Saved entries
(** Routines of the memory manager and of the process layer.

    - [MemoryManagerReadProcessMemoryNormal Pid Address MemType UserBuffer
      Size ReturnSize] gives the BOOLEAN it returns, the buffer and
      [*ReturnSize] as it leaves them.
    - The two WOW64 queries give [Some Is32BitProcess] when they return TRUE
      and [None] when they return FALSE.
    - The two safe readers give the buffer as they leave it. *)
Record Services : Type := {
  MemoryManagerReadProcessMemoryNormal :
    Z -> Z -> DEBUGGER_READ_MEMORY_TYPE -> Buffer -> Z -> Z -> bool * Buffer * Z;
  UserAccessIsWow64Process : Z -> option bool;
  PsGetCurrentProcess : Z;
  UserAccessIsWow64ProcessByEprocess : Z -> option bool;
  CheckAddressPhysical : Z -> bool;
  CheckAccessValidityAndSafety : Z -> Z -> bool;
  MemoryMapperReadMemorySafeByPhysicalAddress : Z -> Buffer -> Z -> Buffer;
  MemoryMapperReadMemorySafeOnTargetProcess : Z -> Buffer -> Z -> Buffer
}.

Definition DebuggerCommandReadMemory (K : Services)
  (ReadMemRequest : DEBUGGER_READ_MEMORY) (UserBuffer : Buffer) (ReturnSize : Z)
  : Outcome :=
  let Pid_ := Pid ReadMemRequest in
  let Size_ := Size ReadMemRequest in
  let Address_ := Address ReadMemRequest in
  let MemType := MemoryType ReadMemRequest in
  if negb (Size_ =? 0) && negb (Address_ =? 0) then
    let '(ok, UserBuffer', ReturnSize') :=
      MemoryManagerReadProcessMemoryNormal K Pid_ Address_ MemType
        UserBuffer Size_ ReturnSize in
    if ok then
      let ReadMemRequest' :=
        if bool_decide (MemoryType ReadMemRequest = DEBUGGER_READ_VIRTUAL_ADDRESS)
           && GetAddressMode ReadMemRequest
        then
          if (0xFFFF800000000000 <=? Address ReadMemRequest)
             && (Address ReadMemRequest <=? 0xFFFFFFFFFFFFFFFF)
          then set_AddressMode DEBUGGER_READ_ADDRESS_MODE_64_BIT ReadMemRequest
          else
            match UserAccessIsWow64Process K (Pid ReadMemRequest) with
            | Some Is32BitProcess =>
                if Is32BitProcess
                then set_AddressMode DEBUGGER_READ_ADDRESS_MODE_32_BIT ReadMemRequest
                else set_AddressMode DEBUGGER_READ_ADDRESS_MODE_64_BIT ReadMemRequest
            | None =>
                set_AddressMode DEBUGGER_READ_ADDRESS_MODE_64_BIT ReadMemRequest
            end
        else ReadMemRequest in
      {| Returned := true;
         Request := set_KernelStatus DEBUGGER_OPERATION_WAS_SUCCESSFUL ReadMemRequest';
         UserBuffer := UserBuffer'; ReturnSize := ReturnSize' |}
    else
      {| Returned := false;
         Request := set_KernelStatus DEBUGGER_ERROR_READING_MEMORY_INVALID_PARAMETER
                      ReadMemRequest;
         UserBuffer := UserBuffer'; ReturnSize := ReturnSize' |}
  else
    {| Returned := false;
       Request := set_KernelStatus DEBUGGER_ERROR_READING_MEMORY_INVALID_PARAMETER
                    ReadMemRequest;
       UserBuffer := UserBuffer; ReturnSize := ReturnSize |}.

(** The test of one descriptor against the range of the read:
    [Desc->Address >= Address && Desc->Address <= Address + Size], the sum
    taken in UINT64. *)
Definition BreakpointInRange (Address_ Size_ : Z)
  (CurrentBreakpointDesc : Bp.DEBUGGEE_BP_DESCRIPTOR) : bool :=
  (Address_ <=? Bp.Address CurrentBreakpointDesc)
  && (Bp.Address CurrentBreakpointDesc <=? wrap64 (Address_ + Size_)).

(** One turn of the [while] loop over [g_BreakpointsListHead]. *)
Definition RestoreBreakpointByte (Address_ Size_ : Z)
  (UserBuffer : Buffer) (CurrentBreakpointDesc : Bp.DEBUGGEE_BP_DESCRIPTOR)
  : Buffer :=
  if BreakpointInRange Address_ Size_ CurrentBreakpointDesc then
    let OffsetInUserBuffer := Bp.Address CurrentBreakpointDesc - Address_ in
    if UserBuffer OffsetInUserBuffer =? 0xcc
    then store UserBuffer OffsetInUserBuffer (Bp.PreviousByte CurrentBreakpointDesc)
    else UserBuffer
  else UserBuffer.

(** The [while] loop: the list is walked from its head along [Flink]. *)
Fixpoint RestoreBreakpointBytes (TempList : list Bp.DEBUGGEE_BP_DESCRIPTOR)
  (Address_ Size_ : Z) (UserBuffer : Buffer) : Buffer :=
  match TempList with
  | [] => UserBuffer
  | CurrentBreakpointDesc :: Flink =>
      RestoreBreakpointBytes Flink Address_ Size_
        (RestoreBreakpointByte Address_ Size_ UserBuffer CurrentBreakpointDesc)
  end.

--

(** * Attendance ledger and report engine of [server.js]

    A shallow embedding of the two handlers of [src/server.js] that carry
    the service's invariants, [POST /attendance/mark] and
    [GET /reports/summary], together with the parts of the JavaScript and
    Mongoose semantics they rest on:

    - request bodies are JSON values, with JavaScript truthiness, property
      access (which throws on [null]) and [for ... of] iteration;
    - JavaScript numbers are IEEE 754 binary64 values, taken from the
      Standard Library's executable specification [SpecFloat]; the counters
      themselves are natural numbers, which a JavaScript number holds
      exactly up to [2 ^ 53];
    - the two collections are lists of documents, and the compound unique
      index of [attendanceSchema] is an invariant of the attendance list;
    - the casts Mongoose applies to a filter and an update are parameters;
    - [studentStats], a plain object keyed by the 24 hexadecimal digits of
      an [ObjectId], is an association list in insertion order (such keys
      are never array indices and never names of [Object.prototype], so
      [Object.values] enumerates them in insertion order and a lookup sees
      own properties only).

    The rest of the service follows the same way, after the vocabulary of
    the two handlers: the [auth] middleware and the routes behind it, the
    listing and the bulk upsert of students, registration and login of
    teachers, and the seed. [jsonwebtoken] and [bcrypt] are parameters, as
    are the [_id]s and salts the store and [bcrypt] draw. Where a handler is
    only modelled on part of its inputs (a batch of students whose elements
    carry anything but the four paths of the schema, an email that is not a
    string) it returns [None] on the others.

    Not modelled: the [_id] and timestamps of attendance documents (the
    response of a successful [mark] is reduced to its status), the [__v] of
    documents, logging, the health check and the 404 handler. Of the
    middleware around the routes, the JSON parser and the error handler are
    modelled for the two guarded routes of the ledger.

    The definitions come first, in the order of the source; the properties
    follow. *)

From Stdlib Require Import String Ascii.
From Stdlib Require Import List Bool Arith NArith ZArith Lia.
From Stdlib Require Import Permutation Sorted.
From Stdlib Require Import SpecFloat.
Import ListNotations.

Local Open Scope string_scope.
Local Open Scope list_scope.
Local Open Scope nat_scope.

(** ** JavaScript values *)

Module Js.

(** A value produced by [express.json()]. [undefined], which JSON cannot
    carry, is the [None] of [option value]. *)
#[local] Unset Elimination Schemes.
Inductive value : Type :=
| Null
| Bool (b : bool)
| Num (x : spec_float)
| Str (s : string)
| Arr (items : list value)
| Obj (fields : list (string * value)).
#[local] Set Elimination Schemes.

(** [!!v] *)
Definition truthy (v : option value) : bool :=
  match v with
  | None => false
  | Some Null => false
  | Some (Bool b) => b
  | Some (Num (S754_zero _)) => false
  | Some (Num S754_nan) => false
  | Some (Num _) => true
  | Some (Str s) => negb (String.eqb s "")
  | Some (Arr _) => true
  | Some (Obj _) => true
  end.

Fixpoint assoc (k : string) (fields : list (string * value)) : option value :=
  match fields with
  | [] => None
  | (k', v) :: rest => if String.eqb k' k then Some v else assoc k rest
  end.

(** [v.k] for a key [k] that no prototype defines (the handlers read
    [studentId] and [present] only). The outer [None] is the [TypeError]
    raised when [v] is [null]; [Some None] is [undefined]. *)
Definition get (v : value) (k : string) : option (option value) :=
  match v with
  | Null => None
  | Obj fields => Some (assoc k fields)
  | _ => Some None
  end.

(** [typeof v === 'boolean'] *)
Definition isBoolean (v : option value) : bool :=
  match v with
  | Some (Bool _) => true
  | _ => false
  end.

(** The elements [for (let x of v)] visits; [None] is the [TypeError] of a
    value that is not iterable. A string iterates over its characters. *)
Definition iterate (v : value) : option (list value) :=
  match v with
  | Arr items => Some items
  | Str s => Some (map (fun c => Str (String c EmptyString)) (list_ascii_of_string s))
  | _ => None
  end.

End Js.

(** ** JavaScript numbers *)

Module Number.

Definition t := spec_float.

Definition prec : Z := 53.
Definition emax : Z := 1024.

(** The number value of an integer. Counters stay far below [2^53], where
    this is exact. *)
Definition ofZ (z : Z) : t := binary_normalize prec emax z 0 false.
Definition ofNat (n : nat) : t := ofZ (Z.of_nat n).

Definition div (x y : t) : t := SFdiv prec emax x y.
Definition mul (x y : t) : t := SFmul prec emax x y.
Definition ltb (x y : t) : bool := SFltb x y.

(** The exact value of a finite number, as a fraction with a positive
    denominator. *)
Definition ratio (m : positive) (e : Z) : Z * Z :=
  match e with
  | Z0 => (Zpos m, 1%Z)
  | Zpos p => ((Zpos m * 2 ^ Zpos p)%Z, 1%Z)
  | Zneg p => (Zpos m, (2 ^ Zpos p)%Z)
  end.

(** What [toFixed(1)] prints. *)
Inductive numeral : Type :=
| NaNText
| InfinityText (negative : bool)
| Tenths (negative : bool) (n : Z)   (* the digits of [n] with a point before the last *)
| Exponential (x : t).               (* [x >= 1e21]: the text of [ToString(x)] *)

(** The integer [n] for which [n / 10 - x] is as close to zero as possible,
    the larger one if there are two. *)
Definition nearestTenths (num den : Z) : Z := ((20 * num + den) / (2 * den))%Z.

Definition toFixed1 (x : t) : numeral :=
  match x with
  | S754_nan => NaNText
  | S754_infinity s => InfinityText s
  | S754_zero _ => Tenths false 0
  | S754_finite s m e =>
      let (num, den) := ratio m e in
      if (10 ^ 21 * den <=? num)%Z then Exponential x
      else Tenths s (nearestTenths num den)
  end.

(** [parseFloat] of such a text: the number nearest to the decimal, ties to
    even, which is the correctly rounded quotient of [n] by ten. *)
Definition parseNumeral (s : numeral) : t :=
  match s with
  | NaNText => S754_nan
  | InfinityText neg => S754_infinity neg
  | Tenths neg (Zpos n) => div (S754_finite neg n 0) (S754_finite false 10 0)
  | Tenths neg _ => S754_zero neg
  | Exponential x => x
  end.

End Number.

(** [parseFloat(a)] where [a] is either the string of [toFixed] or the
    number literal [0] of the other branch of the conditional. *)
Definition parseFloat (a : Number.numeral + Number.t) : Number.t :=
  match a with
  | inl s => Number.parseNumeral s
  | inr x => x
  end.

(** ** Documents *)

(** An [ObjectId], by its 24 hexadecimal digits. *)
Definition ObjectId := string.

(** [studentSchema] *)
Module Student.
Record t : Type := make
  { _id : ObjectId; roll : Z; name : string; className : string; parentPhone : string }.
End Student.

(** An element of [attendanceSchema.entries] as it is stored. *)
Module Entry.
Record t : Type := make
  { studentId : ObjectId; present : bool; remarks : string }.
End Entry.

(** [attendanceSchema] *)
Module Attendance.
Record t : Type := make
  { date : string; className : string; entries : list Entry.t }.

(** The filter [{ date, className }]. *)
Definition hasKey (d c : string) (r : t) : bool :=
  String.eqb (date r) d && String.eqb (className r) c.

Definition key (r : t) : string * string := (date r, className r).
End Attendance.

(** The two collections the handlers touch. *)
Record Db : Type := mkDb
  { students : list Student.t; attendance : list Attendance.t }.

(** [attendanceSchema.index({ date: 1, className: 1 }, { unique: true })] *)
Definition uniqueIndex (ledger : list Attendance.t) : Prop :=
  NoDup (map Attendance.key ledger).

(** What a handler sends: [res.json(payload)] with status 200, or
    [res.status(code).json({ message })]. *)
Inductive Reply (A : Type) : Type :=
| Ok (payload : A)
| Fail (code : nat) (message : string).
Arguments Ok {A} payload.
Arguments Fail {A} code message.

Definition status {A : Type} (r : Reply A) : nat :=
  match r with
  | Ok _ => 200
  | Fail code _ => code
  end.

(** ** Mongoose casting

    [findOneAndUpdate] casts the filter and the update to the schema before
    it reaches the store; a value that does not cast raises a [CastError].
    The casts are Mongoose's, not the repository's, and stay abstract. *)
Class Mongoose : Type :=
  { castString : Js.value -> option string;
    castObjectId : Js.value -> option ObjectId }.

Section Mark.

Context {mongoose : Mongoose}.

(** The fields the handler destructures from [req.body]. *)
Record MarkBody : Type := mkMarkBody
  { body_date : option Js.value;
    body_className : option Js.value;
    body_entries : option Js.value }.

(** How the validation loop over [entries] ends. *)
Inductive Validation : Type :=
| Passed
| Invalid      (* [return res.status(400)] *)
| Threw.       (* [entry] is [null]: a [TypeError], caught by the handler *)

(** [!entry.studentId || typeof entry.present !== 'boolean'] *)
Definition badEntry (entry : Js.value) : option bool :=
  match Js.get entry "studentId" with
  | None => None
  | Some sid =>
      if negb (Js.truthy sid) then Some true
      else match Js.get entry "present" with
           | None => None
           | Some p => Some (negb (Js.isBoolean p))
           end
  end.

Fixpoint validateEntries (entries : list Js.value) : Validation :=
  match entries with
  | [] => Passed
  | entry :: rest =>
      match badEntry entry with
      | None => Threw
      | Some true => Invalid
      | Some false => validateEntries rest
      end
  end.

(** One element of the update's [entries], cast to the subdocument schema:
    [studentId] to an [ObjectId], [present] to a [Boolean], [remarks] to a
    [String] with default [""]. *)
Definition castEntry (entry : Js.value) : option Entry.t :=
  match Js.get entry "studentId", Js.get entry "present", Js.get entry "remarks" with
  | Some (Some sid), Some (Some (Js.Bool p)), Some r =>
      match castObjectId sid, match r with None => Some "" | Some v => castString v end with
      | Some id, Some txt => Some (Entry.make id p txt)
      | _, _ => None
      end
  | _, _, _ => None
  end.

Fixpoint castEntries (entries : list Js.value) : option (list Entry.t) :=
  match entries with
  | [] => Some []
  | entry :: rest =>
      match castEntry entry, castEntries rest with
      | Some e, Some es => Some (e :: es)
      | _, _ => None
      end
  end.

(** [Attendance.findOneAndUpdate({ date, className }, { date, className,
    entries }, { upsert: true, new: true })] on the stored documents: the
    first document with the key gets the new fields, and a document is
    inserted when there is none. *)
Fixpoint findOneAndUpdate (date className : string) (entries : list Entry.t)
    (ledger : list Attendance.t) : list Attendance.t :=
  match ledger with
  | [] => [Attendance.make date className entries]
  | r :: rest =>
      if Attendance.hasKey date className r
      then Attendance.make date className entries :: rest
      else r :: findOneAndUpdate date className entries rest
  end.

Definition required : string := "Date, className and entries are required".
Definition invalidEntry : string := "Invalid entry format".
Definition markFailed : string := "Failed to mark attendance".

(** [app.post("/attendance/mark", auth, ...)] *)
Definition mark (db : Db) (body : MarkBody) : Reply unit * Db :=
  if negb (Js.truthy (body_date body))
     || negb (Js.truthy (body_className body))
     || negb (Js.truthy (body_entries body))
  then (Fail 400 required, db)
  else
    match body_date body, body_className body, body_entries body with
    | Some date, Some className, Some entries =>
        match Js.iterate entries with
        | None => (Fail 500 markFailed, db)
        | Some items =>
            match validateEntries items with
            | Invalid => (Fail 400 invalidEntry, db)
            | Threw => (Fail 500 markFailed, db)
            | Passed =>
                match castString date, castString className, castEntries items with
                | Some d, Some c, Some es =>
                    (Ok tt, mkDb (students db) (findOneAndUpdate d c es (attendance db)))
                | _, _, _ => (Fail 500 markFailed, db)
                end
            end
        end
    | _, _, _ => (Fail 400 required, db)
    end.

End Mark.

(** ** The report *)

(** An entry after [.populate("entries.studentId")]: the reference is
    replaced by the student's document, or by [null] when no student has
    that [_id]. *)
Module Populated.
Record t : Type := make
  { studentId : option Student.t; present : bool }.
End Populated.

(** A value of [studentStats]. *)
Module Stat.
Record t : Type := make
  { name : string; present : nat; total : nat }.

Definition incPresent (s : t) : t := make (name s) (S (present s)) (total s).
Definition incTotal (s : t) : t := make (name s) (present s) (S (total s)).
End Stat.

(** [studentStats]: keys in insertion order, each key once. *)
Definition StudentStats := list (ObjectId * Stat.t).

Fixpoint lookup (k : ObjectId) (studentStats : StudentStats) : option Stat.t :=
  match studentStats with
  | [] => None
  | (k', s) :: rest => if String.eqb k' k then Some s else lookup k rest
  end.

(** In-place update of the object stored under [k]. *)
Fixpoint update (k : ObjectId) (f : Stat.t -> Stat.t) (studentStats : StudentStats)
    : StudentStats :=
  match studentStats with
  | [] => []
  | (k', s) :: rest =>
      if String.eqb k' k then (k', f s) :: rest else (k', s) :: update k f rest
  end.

Try it: The stretch of entries above that starts with the line containing "Definition emax : Z := 1024." and goes on through the line containing "Definition ltb (x y : t) : bool := SFltb x y." is to be transcribed exactly, and no other line is to be transcribed.

Answer space:
Definition emax : Z := 1024.

(** The number value of an integer. Counters stay far below [2^53], where
    this is exact. *)
Definition ofZ (z : Z) : t := binary_normalize prec emax z 0 false.
Definition ofNat (n : nat) : t := ofZ (Z.of_nat n).

Definition div (x y : t) : t := SFdiv prec emax x y.
Definition mul (x y : t) : t := SFmul prec emax x y.
Definition ltb (x y : t) : bool := SFltb x y.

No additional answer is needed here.